The nursery workers at church rejoice when they see her walk in the door. They get to relax and enjoy their Sunday morning and not be vigilant about the babies not getting pinched. Or bit. 

I'm thankful for restful nights. I have plenty of room in my bed since she sleeps well in her OWN bed every night. She is a peach to get to sleep too. Just give her a smooch, lay her down and turn off the light. No crying and screaming until puke happens. When she has a runny nose, like today, she brings me tissues and patiently lets me wipe her nose. No pushing me away or wiping snot all over my shoulder.

What an independent girl she is. If bored she will make up her own games, like Pick Up Sticks. With pretzels.

 She is very good at feeding herself. Very rarely does she need a napkin.

I love her self expression!
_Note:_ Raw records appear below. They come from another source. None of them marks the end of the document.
(* ===== verification/Convergence.v ===== *)
(** * Collaboration: documents as sets of updates

    The updates of a CRDT commute and are idempotent, so a document depends on
    the set of updates applied to it, not on their order or number. *)
From S2P Require Import Prelude Store Text Paths AccessModel WorkspaceModel.
From S2P Require Import WorkspaceStatements Collaboration CollaborationSteps WorkspaceTheorems.

(** The documented laws of Yjs updates: they may be applied in any order and
    several times, and one that can be decoded applies to every document. *)
Class YrsConvergence `{YrsLaws} : Prop := {
  y_commute d u v : (y_apply d u ≫= λ d, y_apply d v) ≡ (y_apply d v ≫= λ d, y_apply d u);
  y_idempotent d u d' : y_apply d u = Some d' → y_apply d' u ≡ Some d';
  y_applies d u : is_Some (y_apply y_new u) → is_Some (y_apply d u);
}.

Section convergence.
Context `{YrsConvergence}.

(** The document has integrated the update. *)
Definition absorbs (d : ydoc) (u : bytes) : Prop := y_apply d u ≡ Some d.

#[export] Instance absorbs_proper : Proper ((≡) ==> (=) ==> iff) absorbs.
Proof.
  intros d d' Hd u ? <-. unfold absorbs. pose proof (y_apply_equiv d d' u Hd) as Hu.
  split; intros Ha; [by rewrite <-Hu, Ha, Hd|by rewrite Hu, Ha, Hd].
Qed.

Lemma y_bind_proper (o o' : option ydoc) u :
  o ≡ o' → (o ≫= λ d, y_apply d u) ≡ (o' ≫= λ d, y_apply d u).
Proof. intros [x y Hxy|]; simpl; [by apply y_apply_equiv|done]. Qed.

Lemma absorbs_applied d u d' : y_apply d u ≡ Some d' → absorbs d' u.
Proof.
  intros Hu. inversion Hu as [d1 ? He Hd|]. subst. rewrite <-He. unfold absorbs.
  eapply y_idempotent. symmetry. exact Hd.
Qed.

Lemma absorbs_later d u v d' : absorbs d u → y_apply d v ≡ Some d' → absorbs d' u.
Proof.
  intros Hu Hv. unfold absorbs in *. pose proof (y_commute d u v) as Hc.
  rewrite (y_bind_proper _ _ v Hu), (y_bind_proper _ _ u Hv) in Hc. simpl in Hc. by rewrite <-Hc, Hv.
Qed.

Lemma apply_all_absorbs L d d' u :
  apply_all d L ≡ Some d' → u ∈ L ∨ absorbs d u → absorbs d' u.
Proof.
  induction L as [|v L IH] in d |- *; intros Hd Hu.
  - destruct Hu as [Hu%elem_of_nil|Hu]; [done|]. unfold apply_all in Hd. simpl in Hd.
    inversion Hd as [? ? He|]. subst. by rewrite <-He.
  - rewrite apply_all_cons in Hd. destruct (y_apply d v) as [d1|] eqn:Hv; simpl in Hd; [|by inversion Hd].
    apply (IH d1 Hd). destruct Hu as [[->|Hu]%elem_of_cons|Hu]; [right|by left|right].
    + apply (absorbs_applied d v). by rewrite Hv.
    + eapply absorbs_later; [exact Hu|]. by rewrite Hv.
Qed.

Lemma apply_all_absorbed L d : (∀ u, u ∈ L → absorbs d u) → apply_all d L ≡ Some d.
Proof.
  induction L as [|v L IH]; intros HL; [done|]. rewrite apply_all_cons.
  pose proof (HL v ltac:(by left)) as Hv. unfold absorbs in Hv.
  inversion Hv as [d1 ? He Hd|]. subst. simpl. rewrite (apply_all_proper L d1 d He). apply IH.
  intros u Hu. apply HL. by right.
Qed.

Lemma apply_all_bind_commute L d u :
  (y_apply d u ≫= λ d, apply_all d L) ≡ (apply_all d L ≫= λ d, y_apply d u).
Proof.
  induction L as [|v L IH] in d |- *; [by unfold apply_all; simpl; destruct (y_apply d u)|].
  rewrite apply_all_cons. destruct (y_apply d v) as [d1|] eqn:Hv; simpl.
  - rewrite <-IH. pose proof (y_commute d u v) as Hc. rewrite Hv in Hc. simpl in Hc.
    destruct (y_apply d u) as [d2|]; simpl in *.
    + rewrite apply_all_cons. inversion Hc as [x y Hxy E1 E2|E1 E2]; simpl; [by apply apply_all_proper|done].
    + destruct (y_apply d1 u); [by inversion Hc|done].
  - pose proof (y_commute d u v) as Hc. rewrite Hv in Hc. simpl in Hc.
    destruct (y_apply d u) as [d2|]; simpl in *; [|done]. rewrite apply_all_cons.
    destruct (y_apply d2 v); [by inversion Hc|done].
Qed.

Lemma apply_all_commute L1 L2 d : apply_all d (L1 ++ L2) ≡ apply_all d (L2 ++ L1).
Proof.
  induction L1 as [|u L1 IH] in d |- *; [by rewrite (right_id_L [] (++))|].
  rewrite <-app_comm_cons, apply_all_cons, apply_all_app.
  trans (y_apply d u ≫= λ d, apply_all d (L2 ++ L1)).
  { destruct (y_apply d u); simpl; [apply IH|done]. }
  pose proof (apply_all_bind_commute L2 d u) as Hc.
  trans ((y_apply d u ≫= λ d, apply_all d L2) ≫= λ d, apply_all d L1).
  { destruct (y_apply d u); simpl; [by rewrite apply_all_app|done]. }
  rewrite (bind_apply_all_proper _ _ L1 Hc). destruct (apply_all d L2); simpl; [by rewrite apply_all_cons|done].
Qed.

(** Two lists with the same updates, up to those the document has integrated,
    make the same document. *)
Lemma same_updates_same_document L1 L2 d d1 :
  apply_all d L1 ≡ Some d1 →
  (∀ u, u ∈ L2 → u ∈ L1 ∨ absorbs d u) → (∀ u, u ∈ L1 → u ∈ L2 ∨ absorbs d u) →
  apply_all d L2 ≡ Some d1.
Proof.
  intros E1 E21 E12.
  assert (apply_all d (L1 ++ L2) ≡ Some d1) as Hboth.
  { rewrite apply_all_app, (bind_apply_all_proper _ _ L2 E1). simpl. apply apply_all_absorbed.
    intros u Hu. eapply apply_all_absorbs; [exact E1|]. by apply E21. }
  rewrite apply_all_commute, apply_all_app in Hboth.
  destruct (apply_all d L2) as [d2|] eqn:E2; simpl in Hboth; [|by inversion Hboth].
  rewrite <-Hboth. symmetry. apply apply_all_absorbed. intros u Hu.
  apply (apply_all_absorbs L2 d); [by rewrite E2|]. by apply E12.
Qed.
End convergence.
Her creative capabilities amaze even the finest artists.

She allows me to accomplish my daily chores without any interruptions. I consider myself lucky on the days she declares naps unnecessary. Those are the days I sit around with my feet up and let her entertain me with her quiet play. Unfortunately, she decided to take a nap today. How bored I am.

All these wonderfully fun pictures were taken this week. See how much fun I have? I suppose I could share the joy. If any of you would like to spend time (or a weekend) with my perfect toddler, give me a call!